Speaking about the recently announced urban initiative, Archbishop Listecki said, “Whatever we do, we are tied to the city. They are our people, they are part of our mission. The city is crying out because of the problems, poverty, violence and unemployment.”

He acknowledged Fr. Timothy Kitzke, newly named vicar general, whose focus will be urban affairs.

“He loves Christ, he loves the church and he loves the city,” the archbishop said. Archbishop Listecki noted two pastoral plans – one, under the direction of

Fr. Javier Bustos, already in place for the Hispanic community; the other, under the direction of School Sister of Notre Dame Shawnee Sykes, is being developed – were linked to synod priorities.

In recognizing the emphasis the synod placed upon leadership development, the archbishop recognized the work of the archdiocesan vocations director,

Fr.
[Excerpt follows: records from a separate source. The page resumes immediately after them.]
Lemma nmin_finite a b : is_finite a = true -> is_finite b = true -> is_finite (nmin a b) = true.
Proof. intros. by destruct (nmin_choice a b) as [->| ->]; [apply is_finite_not_nan..| |]. Qed.

(** ** Integers below 2^53 are represented exactly *)

Lemma digits2_log2 p : Zpos (digits2_pos p) = Z.log2 (Zpos p) + 1.
Proof.
  induction p as [p IH|p IH|]; cbn [digits2_pos]; [| |done].
  - rewrite Pos2Z.inj_succ, IH. change (Zpos p~1) with (2 * Zpos p + 1).
    rewrite Z.log2_succ_double by lia. lia.
  - rewrite Pos2Z.inj_succ, IH. change (Zpos p~0) with (2 * Zpos p).
    rewrite Z.log2_double by lia. lia.
Qed.

Lemma iter_xO p k : Zpos (Pos.iter xO p k) = Zpos p * 2 ^ Zpos k.
Proof.
  induction k as [|k IH] using Pos.peano_ind; [cbn; lia|].
  rewrite Pos.iter_succ, Pos2Z.inj_succ, Z.pow_succ_r by lia.
  change (Zpos (xO (Pos.iter xO p k))) with (2 * Zpos (Pos.iter xO p k)). rewrite IH. lia.
Qed.

Lemma shr_fexp_id m e :
  fexp 53 1024 (Z.log2 (Zpos m) + 1 + e) = e ->
  shr_fexp 53 1024 (Zpos m) e loc_Exact = (shr_record_of_loc (Zpos m) loc_Exact, e).
Proof.
  intros H. unfold shr_fexp, shr. cbn [Zdigits2]. rewrite digits2_log2, H.
  by rewrite Z.sub_diag.
Qed.

Lemma round_aux_exact sg m e :
  fexp 53 1024 (Z.log2 (Zpos m) + 1 + e) = e -> e <= 971 ->
  binary_round_aux 53 1024 sg (Zpos m) e loc_Exact = S754_finite sg m e.
Proof.
  intros H He. unfold binary_round_aux. rewrite shr_fexp_id by done. cbn.
  rewrite shr_fexp_id by done. cbn. by rewrite (proj2 (Z.leb_le _ _)) by lia.
Qed.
Luke Strand, adding that Saint Francis de Sales Seminary, St. Francis, would be opening a new wing this fall “because of the number of students we will have studying for the priesthood.”

‘I need you’

Asking the gathering, “What do I need you for?” Archbishop Listecki answered his own question.

“I need you to be intentional disciples – individuals who are empowered to go out, individuals who first start with your own lives in increasing the excitement of the church in your own life,” he said.
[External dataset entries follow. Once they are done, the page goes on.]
(* ===== verification/JsonFile.v ===== *)
(** * JSON files

    A file the program writes with [JSON.stringify] and reads with
    [JSON.parse] is kept as the value its text reads back as, with the
    values that survive the trip and the objects built from them. *)

From Stdlib Require Import SpecFloat.
From S2P Require Import Prelude JsNumber JsString JsValue JsMap JsObject JsJson.
Open Scope Z_scope.
Open Scope js_scope.

(** ** Files *)

(** What [JSON.parse] makes of [JSON.stringify(v)]: numbers that are not
    finite become [null], members without a value are left out. *)
Definition json_num (n : num) : val :=
  match n with
  | S754_zero _ => VNum (S754_zero false)
  | _ => if is_finite n then VNum n else VNull
  end.

Fixpoint json_view (v : val) : val :=
  match v with
  | VUndef => VNull
  | VNum n => json_num n
  | VArr l => VArr (map json_view l)
  | VObj fs =>
      VObj ((fix members fs :=
               match fs with
               | [] => []
               | (_, VUndef) :: fs' => members fs'
               | (k, x) :: fs' => (k, json_view x) :: members fs'
               end) fs)
  | v => v
  end.

Inductive StateFile := Missing | Corrupt | Content (raw : val).

Definition elements (v : val) : list val := match v with VArr l => l | _ => [] end.
Definition obj_fields (v : val) : list (string * val) := match v with VObj fs => fs | _ => [] end.

(** ** Values that are JSON *)

Definition members_view : list (string * val) -> list (string * val) :=
  fix members fs :=
    match fs with
    | [] => []
    | (_, VUndef) :: fs' => members fs'
    | (k, x) :: fs' => (k, json_view x) :: members fs'
    end.

(** A value that its JSON text reads back as. *)
Definition is_json (v : val) : Prop := json_view v = v.

Definition json_members (fs : list (string * val)) : Prop := Forall (fun p => p.2 <> VUndef /\ is_json p.2) fs.

Lemma json_view_obj fs : json_view (VObj fs) = VObj (members_view fs).
Proof. reflexivity. Qed.

Lemma json_view_json v : is_json (json_view v).
Proof.
  induction v as [| |b|n|s|l IH|fs IH] using val_nested_ind; try done.
  - unfold is_json. cbn [json_view]. destruct n; done.
  - unfold is_json. cbn [json_view]. f_equal. rewrite List.map_map. induction IH as [|x l Hx _ IHl]; [done|].
    cbn [map]. by rewrite Hx, IHl.
  - rewrite json_view_obj. unfold is_json. rewrite json_view_obj. f_equal.
    induction IH as [|[k x] fs Hx _ IHl]; [done|]. cbn [snd] in Hx. unfold is_json in Hx.
    assert (E : x = VUndef \/ members_view ((k, x) :: fs) = (k, json_view x) :: members_view fs /\ json_view x <> VUndef).
    { destruct x; try (by left); right; (split; [done|]); try done. cbn. by destruct n. }
    destruct E as [-> | [-> Hne]]; [exact IHl|].
    assert (members_view ((k, json_view x) :: members_view fs) = (k, json_view (json_view x)) :: members_view (members_view fs)) as ->
      by (by destruct (json_view x)).
    by rewrite Hx, IHl.
Qed.

Lemma members_length fs : (length (members_view fs) <= length fs)%nat.
Proof. induction fs as [|[k x] fs IH]; [done|]. cbn. destruct x; cbn; lia. Qed.

Lemma members_id fs : members_view fs = fs <-> json_members fs.
Proof.
  split.
  - induction fs as [|[k x] fs IH]; [constructor|]. intros H.
    assert (Hx : x <> VUndef).
    { intros ->. cbn in H. pose proof (members_length fs) as Hl. change (members_view fs = (k, VUndef) :: fs) in H.
      rewrite H in Hl. cbn in Hl. lia. }
    assert (Hc : (k, json_view x) :: members_view fs = (k, x) :: fs) by (by destruct x).
    injection Hc as Hj Hm. constructor; [by split|by apply IH].
  - induction 1 as [|[k x] fs [Hx Hj] _ IH]; [done|]. cbn [snd] in *. unfold is_json in Hj.
    assert (members_view ((k, x) :: fs) = (k, json_view x) :: members_view fs) as -> by (by destruct x). by rewrite IH, Hj.
Qed.

Lemma is_json_obj fs : is_json (VObj fs) <-> json_members fs.
Proof. unfold is_json. rewrite json_view_obj, <- members_id. split; [by intros [= ->]|by intros ->]. Qed.

Lemma is_json_arr l : is_json (VArr l) <-> Forall is_json l.
Proof.
  unfold is_json. cbn [json_view]. split.
  - intros [= H]. induction l as [|x l IH]; [constructor|]. cbn in H. injection H as Hx Hl. constructor; [done|by apply IH].
  - intros H. f_equal. induction H as [|x l Hx _ IH]; [done|]. cbn. by rewrite Hx, IH.
Qed.

Lemma field_json fs k : json_members fs -> field fs k = VUndef \/ (field fs k <> VUndef /\ is_json (field fs k)).
Proof.
  induction 1 as [|[k0 x] fs [Hx Hj] _ IH]; [by left|]. cbn [field]. destruct (k0 =? k)%string; [by right|done].
Qed.

Lemma prop_json v k : is_json v -> prop v k = VUndef \/ (prop v k <> VUndef /\ is_json (prop v k)).
Proof. destruct v; try by left. intros H%is_json_obj. by apply field_json. Qed.

Lemma prop_json_or v k d : is_json v -> is_json d -> d <> VUndef ->
  let w := match prop v k with VUndef => d | x => x end in w <> VUndef /\ is_json w.
Proof. intros Hv Hd Hne. cbv zeta. destruct (prop_json v k Hv) as [-> | [Hn Hj]]; [done|]. by destruct (prop v k). Qed.

Lemma elements_json v : is_json v -> Forall is_json (elements v).
Proof. destruct v; try constructor. apply is_json_arr. Qed.

Lemma fields_json v : is_json v -> json_members (obj_fields v).
Proof. destruct v; try constructor. apply is_json_obj. Qed.

Lemma map_set_json m k v : json_members m -> v <> VUndef -> is_json v -> json_members (map_set m k v).
Proof.
  intros Hm Hv Hj. unfold json_members in *. rewrite Forall_forall in Hm |- *. intros p Hp.
  apply elem_of_map_set in Hp as [->|Hp]; [by split|by apply Hm].
Qed.

Lemma set_all_json gs : forall fs, json_members fs -> json_members gs -> json_members (set_all fs gs).
Proof.
  induction gs as [|[k v] gs IH]; intros fs Hf Hg; [done|]. inversion Hg as [|? ? [Hv Hj] Hg']; subst.
  cbn [set_all fold_left]. apply IH; [by apply map_set_json|done].
Qed.

Lemma set_all_wf gs : forall fs, map_wf fs -> map_wf (set_all fs gs).
Proof. induction gs as [|[k v] gs IH]; intros fs Hf; [done|]. cbn [set_all fold_left]. by apply IH, map_wf_set. Qed.

(** The keys of the first list come first. *)
Lemma set_all_keys gs : forall fs, exists ks, map_keys (set_all fs gs) = map_keys fs ++ ks.
Proof.
  induction gs as [|[k v] gs IH]; intros fs; [exists []; by rewrite app_nil_r|]. cbn [set_all fold_left].
  destruct (IH (map_set fs k v)) as [ks Hks]. unfold set_all in *. cbn [fst snd]. rewrite Hks, map_keys_set.
  destruct (map_has fs k); [by exists ks|]. exists (k :: ks). by rewrite <- app_assoc.
Qed.

Lemma map_set_middle (a : list (string * val)) k x v b : k ∉ map_keys a -> map_set (a ++ (k, x) :: b) k v = a ++ (k, v) :: b.
Proof.
  induction a as [|[k0 x0] a IH]; cbn [map_set app map_keys fmap list_fmap fst]; intros Hk; [by rewrite decide_True|].
  apply not_elem_of_cons in Hk as [Hne Hk]. rewrite decide_False by congruence. by rewrite IH.
Qed.

Lemma map_set_end (a : list (string * val)) k v : k ∉ map_keys a -> map_set a k v = a ++ [(k, v)].
Proof.
  induction a as [|[k0 x0] a IH]; cbn [map_set app map_keys fmap list_fmap fst]; intros Hk; [done|].
  apply not_elem_of_cons in Hk as [Hne Hk]. rewrite decide_False by congruence. by rewrite IH.
Qed.

Lemma set_all_append b : forall a, map_wf (a ++ b) -> set_all a b = a ++ b.
Proof.
  induction b as [|[k v] b IH]; intros a Hwf; [by rewrite app_nil_r|]. cbn [set_all fold_left fst snd].
  unfold map_wf, map_keys in Hwf. rewrite fmap_app in Hwf. cbn [fmap list_fmap fst] in Hwf.
  apply NoDup_app in Hwf as (H1 & H2 & H3).
  rewrite map_set_end by (intros Hin; apply (H2 k); [done|left]).
  change (set_all (a ++ [(k, v)]) b = a ++ (k, v) :: b). rewrite IH; [by rewrite <- app_assoc|].
  rewrite <- app_assoc. unfold map_wf, map_keys. rewrite fmap_app. by apply NoDup_app.
Qed.

(** Assigning a list that starts with the keys of another one to it. *)
Lemma set_all_over a : forall a' fin b, map_keys a' = map_keys a -> map_wf (fin ++ a ++ b) ->
  set_all (fin ++ a') (a ++ b) = fin ++ a ++ b.
Proof.
  induction a as [|[k v] a IH]; intros [|[k' v'] a'] fin b Hk Hwf; try discriminate.
  - rewrite app_nil_r. by apply set_all_append.
  - injection Hk as -> Hk. cbn [app set_all fold_left fst snd]. rewrite map_set_middle.
    + change (set_all (fin ++ (k, v) :: a') (a ++ b) = fin ++ (k, v) :: a ++ b).
      rewrite (cons_middle (k, v) fin a'), app_assoc, IH; [by rewrite <- app_assoc|done|]. by rewrite <- app_assoc.
    + unfold map_wf, map_keys in Hwf. rewrite fmap_app in Hwf. apply NoDup_app in Hwf as (_ & H & _).
      intros Hin. by apply (H k Hin); left.
Qed.

Lemma set_all_again fs gs : map_wf fs -> set_all fs (set_all fs gs) = set_all fs gs.
Proof.
  intros Hwf. destruct (set_all_keys gs fs) as [ks Hks]. pose proof (set_all_wf gs fs Hwf) as Hm.
  set (m := set_all fs gs) in *. assert (Hsplit : m = take (length fs) m ++ drop (length fs) m) by (by rewrite take_drop).
  rewrite Hsplit. apply (set_all_over _ fs []); [|by rewrite app_nil_l, <- Hsplit].
  unfold map_keys in *. rewrite fmap_take, Hks. by rewrite take_app_length' by (by rewrite length_fmap).
Qed.

(** ** Files of JSON *)

Definition json_file (f : StateFile) : Prop := match f with Content raw => is_json raw | _ => True end.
The archbishop told them they could be intentional disciples by praying, engaging in the church, making themselves knowledgeable, practicing stewardship of time, talent and treasure, and “by preaching the Word to others, by not being afraid to introduce Christ.”

He added, “…do it as I have it seen done so well in this archdiocese, with tremendous humility, understanding that in the end we’re only servants of God, offering our lives humbly to him.”

Addressing participants as “intentional disciples,” Archbishop Listecki reiterated what is required of them. “I need you to take the message into our communities, whether it’s your businesses, our schools – wherever we find yourselves out in the world – you take Christ with you and you proclaim the message of Christ with the power of the Holy Spirit, knowing he has called you to that service and in his love he has given you the ability to touch others.” Mission and discipleship

Rich Harter, director of the John Paul II Center for the New Evangelization, linked the archbishop’s thoughts to Catholic identity – a tenet at the heart of the archbishop’s tenure in Milwaukee.

“You are the directors of mission and disciple-making. That’s your identity,” he said. “Discipleship is the engine that moves the mission.” Harter repeatedly spoke about the “one thing” Jesus gave to his followers.

“We’ve got to get laser-focused on the one thing Jesus gave us: Go and make disciples. Make disciples, make disciples – make disciples so that we can send them to go and make new disciples,” he said. Harter noted that Catholics have much to offer those they evangelize.

“The beauty of everything we have as Catholics – the creed, the sacraments, our moral teachings and the beautiful spiritual prayer tradition of our church – all of that is not for ourselves. It is meant to be given away,” he said.

First-year priorities

The Archdiocesan Synod made it clear where attention was immediately needed, and ASIC, parishes and clusters are devoting their attention to those areas, according to Randy Nohl, director of the archdiocese’s Office of Synod Implementation.

“We’ve asked all parishes to focus on evangelization and the Sunday Mass,” he said. “Not only did they receive the most votes at the synod, but it is critical to who we are as Catholics. It’s at the center of everything we are as Catholics.”

Nohl said his office, ASIC and the pastoral priorities teams would “work side by side, hand in hand” with the parishes in those areas, as well as others, but Mass and evangelization would be the focus initially.

“Ultimately, everything we need to do needs to reach the person in the pews, or reach the people we’d like to invite to be in the pews,” he said, encouraging attendees to use the videos (See related story on Page 8) before or after Mass, link them on their parish websites, and send them to their children.

“We will help you connect to the mission that comes out of the synod, but also help us to connect to this focus on evangelization and the Sunday Mass,” Nohl said.